I think a lot of people really like the community aspect of Linux, reading and posting to forums all the time, and latch on to certain mindsets as being the mindsets of who they imagine the insiders to be- you're supposed to love this person unconditionally, you're supposed to hate this person unconditionally, this company is good, that company is evil, this software is good, that software is evil, and if you're a true insider in the community you'll parrot all the same lines as everyone else. But when I see it, no one involved appears to be an insider. It comes across more as teenagers arguing on Reddit about iOS vs. Android, where basically they've decided that whatever phone their mom got them is the best thing ever, and the other thing is terrible, and it's their duty to go online and spew vitriol about it. They think they're arguing stuff that's much much deeper and more technical than what they're actually arguing about, and no one involved has any actual understanding of the technology or industries or communities or histories of the things they're screaming at each other about. It's almost like vitriol for the sake of vitriol, and people just let it seep out as a demonstration of their in-groupness.

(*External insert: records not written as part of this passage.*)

(** [map.insert(id, binding)] followed by [index_binding]. *)
Definition install (l : Arc) (b : FlowBinding) (r : FlowRegistry) : FlowRegistry :=
  index_binding b
    (mkFlowRegistry (r_cap r) (<[fb_wire_id b := l]> (r_map r)) (r_by_session r) (r_server_flow_count r)).

(** The same flow: the duplicate of an open. *)
Definition same_flow (a b : FlowBinding) : bool :=
  (fb_session a =? fb_session b) && bool_decide (fb_target a = fb_target b).

Definition registry_insert (h : Heap) (l : Arc) (r : FlowRegistry) : res RegistryError Arc * FlowRegistry :=
  let b := h !!! l in
  match r_map r !! fb_wire_id b with
  | Some existing => if same_flow (h !!! existing) b then (Ok existing, r) else (Err Conflict, r)
  | None =>
      if map_len (r_map r) >=? r_cap r then (Err Full, r) else (Ok l, install l b r)
  end.

(** What the registry, its allocator and the heap of bindings become. *)
Record World : Type := mkWorld { w_heap : Heap; w_ids : FlowIds; w_reg : FlowRegistry }.

Definition insert_new_for (w : Wire) (session : Z) (target : TargetAddr) (s : World) :
    res RegistryError Arc * World :=
  let 'mkWorld h ids r := s in
  if map_len (r_map r) >=? r_cap r then (Err Full, s) else
  if match w with Rev3 => FlowIds_allocated ids >=? MAX_R3_LOCAL_ID | Rev2 => false end then (Err Full, s) else
  let '(id, ids) := alloc_wire_id ids w in
  match id with
  | None => (Err Full, mkWorld h ids r)
  | Some wire_id =>
      let '(l, h) := new_shared wire_id session target h in
      match r_map r !! wire_id with
      | Some existing =>
          (if same_flow (h !!! existing) (h !!! l) then Ok existing else Err Conflict, mkWorld h ids r)
      | None => (Ok l, mkWorld h ids (install l (h !!! l) r))
      end
  end.

Definition insert_new (session : Z) (target : TargetAddr) (s : World) : res RegistryError Arc * World :=
  insert_new_for Rev2 session target s.

Definition registry_get (wire_id : Z) (r : FlowRegistry) : option Arc := r_map r !! wire_id.

Definition get_batch (ids : list (Z * option Arc)) (r : FlowRegistry) : list (Z * option Arc) :=
  (fun p => (p.1, r_map r !! p.1)) <$> ids.

(** The values are met in the order of the map; at most one binding matches
    in the tables the endpoints build, and the theorems do not use the order. *)
Definition find_server_flow (h : Heap) (session : Z) (addr : TargetAddr) (r : FlowRegistry) : option Arc :=
  if r_server_flow_count r =? 0 then None else
  List.find (fun l => let b := h !!! l in
               wire_id_server_owned (fb_wire_id b) && (fb_session b =? session) &&
               bool_decide (fb_target b = addr)) ((map_to_list (r_map r)).*2).

Definition with_map (m : gmap Z Arc) (r : FlowRegistry) : FlowRegistry :=
  mkFlowRegistry (r_cap r) m (r_by_session r) (r_server_flow_count r).

Definition registry_remove (h : Heap) (wire_id : Z) (r : FlowRegistry) : option Arc * FlowRegistry :=
  match r_map r !! wire_id with
  | None => (None, r)
  | Some l => (Some l, unindex_binding (h !!! l) (with_map (delete wire_id (r_map r)) r))
  end.

(** [self.by_session.write().remove(&session)]. *)
Definition take_index (session : Z) (r : FlowRegistry) : option (list Z) * FlowRegistry :=
  (r_by_session r !! session,
   mkFlowRegistry (r_cap r) (r_map r) (delete session (r_by_session r)) (r_server_flow_count r)).

(** The loop over the ids taken from the index, under the map's lock. *)
Fixpoint purge (ids : list Z) (removed : Z) (h : Heap) (r : FlowRegistry) : Z * Heap * FlowRegistry :=
  match ids with
  | [] => (removed, h, r)
  | wire_id :: ids =>
      match r_map r !! wire_id with
      | None => purge ids removed h r
      | Some l =>
          purge ids (removed + 1) (call mark_closed l h)
            (mkFlowRegistry (r_cap r) (delete wire_id (r_map r)) (r_by_session r)
               (count_sub (fb_wire_id (h !!! l)) (r_server_flow_count r)))
      end
  end.

Definition remove_session (session : Z) (h : Heap) (r : FlowRegistry) : Z * Heap * FlowRegistry :=
  let '(indexed, r) := take_index session r in
  match indexed with
  | None => (0, h, r)
  | Some ids => purge ids 0 h r
  end.

(** [sessions.iter().filter_map(|s| by_session.remove(s)).collect()]. *)
Fixpoint take_indexes (sessions : list Z) (r : FlowRegistry) : list (list Z) * FlowRegistry :=
  match sessions with
  | [] => ([], r)
  | s :: sessions =>
      let '(ids, r) := take_index s r in
      let '(rest, r) := take_indexes sessions r in
      (option_list ids ++ rest, r)
  end.

(** The nested loops over the collected id lists. *)
Fixpoint purge_all (indexed : list (list Z)) (removed : Z) (h : Heap) (r : FlowRegistry) :
    Z * Heap * FlowRegistry :=
  match indexed with
  | [] => (removed, h, r)
  | ids :: indexed => let '(removed, h, r) := purge ids removed h r in purge_all indexed removed h r
  end.

Definition remove_sessions (sessions : list Z) (h : Heap) (r : FlowRegistry) : Z * Heap * FlowRegistry :=
  if bool_decide (sessions = []) then (0, h, r) else
  let '(indexed, r) := take_indexes sessions r in
  purge_all indexed 0 h r.

Definition registry_clear (r : FlowRegistry) : Z * FlowRegistry :=
  (map_len (r_map r), mkFlowRegistry (r_cap r) ∅ ∅ 0).

(* ------------------------------------------------------------------ *)
(** ** [CtlState] *)

Record CtlRate : Type := mkCtlRate { cr_window_ms : Z; cr_count : Z }.

Record CtlState : Type := mkCtlState {
  cs_caps : option Caps;
  cs_hello_seen : bool;
  cs_ctl_rate : CtlRate
}.

Definition CtlState_new : CtlState := mkCtlState None false (mkCtlRate 0 0).
Definition set_caps (c : Caps) (s : CtlState) : CtlState := mkCtlState (Some c) (cs_hello_seen s) (cs_ctl_rate s).
Definition mark_hello (s : CtlState) : CtlState := mkCtlState (cs_caps s) true (cs_ctl_rate s).

Definition ctl_allowed (now_ms : Z) (s : CtlState) : bool * CtlState :=
  let rate := cs_ctl_rate s in
  let rate := if saturating_sub now_ms (cr_window_ms rate) >=? 1000 then mkCtlRate now_ms 0 else rate in
  let with_rate r := mkCtlState (cs_caps s) (cs_hello_seen s) r in
  if cr_count rate >=? CTL_MAX_PER_SEC then (false, with_rate rate) else
  (true, with_rate (mkCtlRate (cr_window_ms rate) (cr_count rate + 1))).

(* ------------------------------------------------------------------ *)
(** ** Lists of ids *)

Lemma swap_remove_perm {A} (l : list A) i x : l !! i = Some x -> l ≡ₚ x :: swap_remove l i.
Proof.
  intros Hi. destruct (exists_last (l := l)) as (l' & y & ->); [by destruct l|].
  unfold swap_remove. rewrite last_snoc, length_app; cbn [length].
  replace (length l' + 1 - 1)%nat with (length l') by lia.
  apply lookup_app_Some in Hi as [Hi|[Hle Hi]].
  - rewrite insert_app_l by by eapply lookup_lt_Some. rewrite <- (length_insert l' i y), take_app_length.
    apply list_elem_of_split_length in Hi as (l1 & l2 & -> & ->).
    rewrite insert_app_r_alt, Nat.sub_diag by lia; cbn. rewrite <- !Permutation_middle, Permutation_app_comm.
    apply perm_swap.
  - destruct (i - length l')%nat eqn:E; [|done]. injection Hi as <-. replace i with (length l' + 0)%nat by lia.
    rewrite insert_app_r; cbn. rewrite take_app_length. by rewrite Permutation_app_comm.
Qed.

Lemma drop_id_perm id ids : id ∈ ids -> ids ≡ₚ id :: drop_id id ids.
Proof.
  intros Hin. unfold drop_id. destruct (list_find (fun i => i = id) ids) as [[pos y]|] eqn:E.
  - apply list_find_Some in E as (Hy & -> & _). by apply swap_remove_perm.
  - apply list_find_None in E. rewrite list.Forall_forall in E. by destruct (E id Hin).
Qed.

Lemma drop_id_none id ids : id ∉ ids -> drop_id id ids = ids.
Proof.
  intros Hin. unfold drop_id. destruct (list_find (fun i => i = id) ids) as [[pos y]|] eqn:E; [|done].
  apply list_find_Some in E as (Hy & -> & _). by apply list_elem_of_lookup_2 in Hy.
Qed.

Lemma drop_id_elem id ids x : x ∈ drop_id id ids -> x ∈ ids.
Proof.
  destruct (decide (id ∈ ids)) as [Hin|Hin]; [|by rewrite drop_id_none].
  intros Hx. rewrite (drop_id_perm id ids Hin). set_solver.
Qed.

Lemma drop_id_other id ids x : x ∈ ids -> x <> id -> x ∈ drop_id id ids.
Proof.
  destruct (decide (id ∈ ids)) as [Hin|Hin]; [|by rewrite drop_id_none].
  rewrite (drop_id_perm id ids Hin) at 1. set_solver.
Qed.

Lemma drop_id_nodup id ids : NoDup ids -> NoDup (drop_id id ids) /\ id ∉ drop_id id ids.
Proof.
  destruct (decide (id ∈ ids)) as [Hin|Hin]; [|by rewrite drop_id_none].
  rewrite (drop_id_perm id ids Hin) at 1. rewrite list.NoDup_cons. tauto.
Qed.

(* ------------------------------------------------------------------ *)
(** ** The heap *)

(** Bindings are never freed while a table refers to them, keep their identity
    and stay closed once closed: what any use of a binding respects. *)
Definition heap_le (h h' : Heap) : Prop :=
  forall l b, h !! l = Some b -> exists b', h' !! l = Some b' /\
    fb_wire_id b' = fb_wire_id b /\ fb_session b' = fb_session b /\ fb_target b' = fb_target b /\
    (fb_state b = CLOSED -> fb_state b' = CLOSED).

#[export] Instance heap_le_preorder : PreOrder heap_le.
Proof.
  split.
  - intros h l b Hl. naive_solver.
  - intros h1 h2 h3 H1 H2 l b (b2 & Hl2 & ? & ? & ? & ?)%H1. apply H2 in Hl2 as (b3 & ? & ? & ? & ? & ?).
    exists b3. split_and!; auto; congruence.
Qed.

Lemma call_le p l h : (forall b, fb_wire_id (solo p b).2 = fb_wire_id b /\ fb_session (solo p b).2 = fb_session b /\
    fb_target (solo p b).2 = fb_target b /\ (fb_state b = CLOSED -> fb_state (solo p b).2 = CLOSED)) ->
  heap_le h (call p l h).
Proof.
  intros Hp l' b Hl. unfold call. destruct (decide (l' = l)) as [-> | Hne].
  - exists (solo p b).2. rewrite lookup_alter_eq, Hl. split; [done|]. apply Hp.
  - exists b. by rewrite lookup_alter_ne.
Qed.

Lemma close_le l h : heap_le h (call mark_closed l h).
Proof. apply call_le. naive_solver. Qed.

Lemma mark_open_le l h : heap_le h (call mark_open l h).
Proof.
  apply call_le. intros b. rewrite mark_open_solo. cbn [snd]. destruct (fb_state b =? OPENING) eqn:E; [|done].
  cbn. split_and!; try done. zbool. intros Hc. rewrite Hc in E. done.
Qed.

Lemma new_shared_fresh id sess target h l h' : new_shared id sess target h = (l, h') ->
  h !! l = None /\ h' = <[l := FlowBinding_new id sess target]> h.
Proof.
  intros [= <- <-]. split; [|done]. apply not_elem_of_dom, is_fresh.
Qed.

Lemma heap_le_insert h l b : h !! l = None -> heap_le h (<[l := b]> h).
Proof. intros Hl l' b' Hb'. exists b'. rewrite lookup_insert_ne by congruence. naive_solver. Qed.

Which is not to say that there are plenty of valid reasons and places and ways to argue about the merits of Lennart and his software, as one example. I'm really not talking about Lennart in particular though. I'm not talking about people having valid arguments about valid issues. What I'm talking about the FLOSS equivalent of those teenagers and their "the phone my mom got me is better than the phone your mom got me, and that makes me a good person and you a bad person" sorts of arguments. It just all seems very petty and immature sometimes, and that is not a positive aspect of the community.

Well stated description of the culture around this. I find it hard to take technical critiques of systemd seriously because the well was poisoned from day 1 by personalizing this to such a great degree.
Miguel has given an interview somewhere where he states creating Xamarin felt like a breath of fresh air, finally targeting a community that welcomed his ideas.
Completely agree. I can't stand how many people have such a strong opinion on some open source software. I find it amazing that there's so many negative blogs about the guy but no one has actually written a good (their version of good, not mine) init system that distributions will use.
> At some point you have to actually point out the issues productively, rather than the boring character assassination, or just randomly saying "the software's broken it sucks!"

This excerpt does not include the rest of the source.